- What you should do -
Write out again, exactly, the lines below starting at the one with "- split; [split; auto|discriminate]." and ending at the one with "(symbols : list".

- Supplied information -
↓↓↓

(** X16, witness: on a Wednesday the first reading is 15:29:59.999999 and
    the second 15:30:00.000001; the status is CLOSED, After-hours. *)
Lemma market_status_by_time_of_day_witness :
  status
    (get_market_status
       {| weekday := 2;
          time_of_day := {| hour := 15; minute := 29; second := 59;
                            microsecond := 999999 |} |}
       {| weekday := 2;
          time_of_day := {| hour := 15; minute := 30; second := 0;
                            microsecond := 1 |} |})
  = "CLOSED" /\
  message
    (get_market_status
       {| weekday := 2;
          time_of_day := {| hour := 15; minute := 29; second := 59;
                            microsecond := 999999 |} |}
       {| weekday := 2;
          time_of_day := {| hour := 15; minute := 30; second := 0;
                            microsecond := 1 |} |})
  = "Market closed (After-hours)".
Proof.
  destruct (market_status_by_time_of_day
              {| weekday := 2;
                 time_of_day := {| hour := 15; minute := 29; second := 59;
                                   microsecond := 999999 |} |}
              {| weekday := 2;
                 time_of_day := {| hour := 15; minute := 30; second := 0;
                                   microsecond := 1 |} |})
    as (_ & _ & _ & Hclosed & _);
    [cbv [time_of_day minute second microsecond]; lia..|].
  destruct Hclosed as (Hstatus & _ & _ & Hafter); [reflexivity|].
  split; [exact Hstatus|].
  apply Hafter;
    cbv [microseconds_of_day weekday time_of_day hour minute second microsecond];
    lia.
Defined.

(* ===================================================================== *)
(** * MarketDataFeed: fetching and the latest prices                      *)
(* ===================================================================== *)

(** X17.  [fetch_data] returns None exactly when the historical request
    failed or came back empty.  A frame it returns is never empty: it is
    the historical frame, or -- only while the market is open and the
    one-minute request succeeded with a non-empty frame -- the historical
    frame followed by one row, the last row of the one-minute frame. *)
Theorem fetch_data_outcomes (history : remote (list Row)) (open_now : bool)
    (live : remote (list Row)) :
  (fetch_data history open_now live = None <->
   history = Failed \/ history = Fetched []) /\
  (forall df, fetch_data history open_now live = Some df ->
     df <> [] /\
     exists hist,
       history = Fetched hist /\
       (df = hist \/
        (open_now = true /\
         exists live_df new_row,
           live = Fetched live_df /\ last live_df = Some new_row /\
           df = hist ++ [new_row]))).
Proof.
  unfold fetch_data. destruct history as [hist|].
  - destruct hist as [|r0 hist]; simpl.
    + split; [split; auto|discriminate].
    + split.
      * split; [|intros [|]; discriminate].
        destruct open_now; [|discriminate].
        destruct live as [live_df|]; [|discriminate].
        destruct (last live_df); discriminate.
      * intros df Hdf. destruct open_now.
        -- destruct live as [live_df|].
           ++ destruct (last live_df) as [new_row|] eqn:El; injection Hdf as <-.
              ** split; [discriminate|]. eexists. split; [reflexivity|]. right.
                 split; [reflexivity|]. eauto.
              ** split; [discriminate|]. eauto.
           ++ injection Hdf as <-. split; [discriminate|]. eauto.
        -- injection Hdf as <-. split; [discriminate|]. eauto.
  - split; [split; auto|discriminate].
Qed.

(** X17, witness: the market is open and the one-minute frame has a row. *)
Lemma fetch_data_outcomes_witness :
  [ {| stamp := 1; close := 100; open_price := 99; high := 101; low := 98;
       volume := 5000 |};
    {| stamp := 2; close := 102; open_price := 100; high := 103; low := 100;
       volume := 10 |} ] <> [] /\
  exists hist,
    Fetched [ {| stamp := 1; close := 100%float; open_price := 99%float;
                 high := 101%float; low := 98%float; volume := 5000%float |} ]
    = Fetched hist /\
    ([ {| stamp := 1; close := 100; open_price := 99; high := 101; low := 98;
          volume := 5000 |};
       {| stamp := 2; close := 102; open_price := 100; high := 103; low := 100;
          volume := 10 |} ] = hist \/
     (true = true /\
      exists live_df new_row,
        Fetched [ {| stamp := 2; close := 102%float; open_price := 100%float;
                     high := 103%float; low := 100%float; volume := 10%float |} ]
        = Fetched live_df /\
        last live_df = Some new_row /\
        [ {| stamp := 1; close := 100; open_price := 99; high := 101; low := 98;
             volume := 5000 |};
          {| stamp := 2; close := 102; open_price := 100; high := 103; low := 100;
             volume := 10 |} ] = hist ++ [new_row])).
Proof.
  apply (proj2 (fetch_data_outcomes
                  (Fetched [ {| stamp := 1; close := 100%float; open_price := 99%float;
                                high := 101%float; low := 98%float;
                                volume := 5000%float |} ])
                  true
                  (Fetched [ {| stamp := 2; close := 102%float; open_price := 100%float;
                                high := 103%float; low := 100%float;
                                volume := 10%float |} ]))).
  reflexivity.
Defined.

Lemma fold_fetch_lookup (fetch : string -> option (list Row))
    (symbols : list string) (data : gmap string (list Row)) (symbol : string) :
  fold_left (fun data symbol =>
               match fetch symbol with
               | Some df => <[symbol := df]> data
               | None => data
               end) symbols data !! symbol
  = if decide (symbol ∈ symbols) then
      match fetch symbol with
      | Some df => Some df
      | None => data !! symbol
      end
    else data !! symbol.
Proof.
  revert data. induction symbols as [|a l IH]; intros data; simpl.
  - destruct (decide (symbol ∈ [])) as [Hin|_]; [|reflexivity].
    now apply elem_of_nil in Hin.
  - rewrite IH.
    assert (Ha : (match fetch a with
                  | Some df => <[a := df]> data
                  | None => data
                  end) !! symbol
                 = if decide (a = symbol) then
                     match fetch symbol with
                     | Some df => Some df
                     | None => data !! symbol
                     end
                   else data !! symbol).
    { destruct (decide (a = symbol)) as [->|Hne].
      - destruct (fetch symbol); [apply lookup_insert_eq|reflexivity].
      - destruct (fetch a); [now apply lookup_insert_ne|reflexivity]. }
    rewrite Ha.
    destruct (decide (symbol ∈ l)) as [Hl|Hl],
             (decide (symbol ∈ a :: l)) as [Hal|Hal],
             (decide (a = symbol)) as [E|E]; subst;
      try reflexivity;
      try (exfalso; apply Hal; (now left) || (now right));
      try (destruct (fetch symbol); reflexivity).
    apply elem_of_cons in Hal as [->|Hal]; congruence.
Qed.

↑↑↑

- Answer space -
  - split; [split; auto|discriminate].
Qed.

(** X17, witness: the market is open and the one-minute frame has a row. *)
Lemma fetch_data_outcomes_witness :
  [ {| stamp := 1; close := 100; open_price := 99; high := 101; low := 98;
       volume := 5000 |};
    {| stamp := 2; close := 102; open_price := 100; high := 103; low := 100;
       volume := 10 |} ] <> [] /\
  exists hist,
    Fetched [ {| stamp := 1; close := 100%float; open_price := 99%float;
                 high := 101%float; low := 98%float; volume := 5000%float |} ]
    = Fetched hist /\
    ([ {| stamp := 1; close := 100; open_price := 99; high := 101; low := 98;
          volume := 5000 |};
       {| stamp := 2; close := 102; open_price := 100; high := 103; low := 100;
          volume := 10 |} ] = hist \/
     (true = true /\
      exists live_df new_row,
        Fetched [ {| stamp := 2; close := 102%float; open_price := 100%float;
                     high := 103%float; low := 100%float; volume := 10%float |} ]
        = Fetched live_df /\
        last live_df = Some new_row /\
        [ {| stamp := 1; close := 100; open_price := 99; high := 101; low := 98;
             volume := 5000 |};
          {| stamp := 2; close := 102; open_price := 100; high := 103; low := 100;
             volume := 10 |} ] = hist ++ [new_row])).
Proof.
  apply (proj2 (fetch_data_outcomes
                  (Fetched [ {| stamp := 1; close := 100%float; open_price := 99%float;
                                high := 101%float; low := 98%float;
                                volume := 5000%float |} ])
                  true
                  (Fetched [ {| stamp := 2; close := 102%float; open_price := 100%float;
                                high := 103%float; low := 100%float;
                                volume := 10%float |} ]))).
  reflexivity.
Defined.

Lemma fold_fetch_lookup (fetch : string -> option (list Row))
    (symbols : list string) (data : gmap string (list Row)) (symbol : string) :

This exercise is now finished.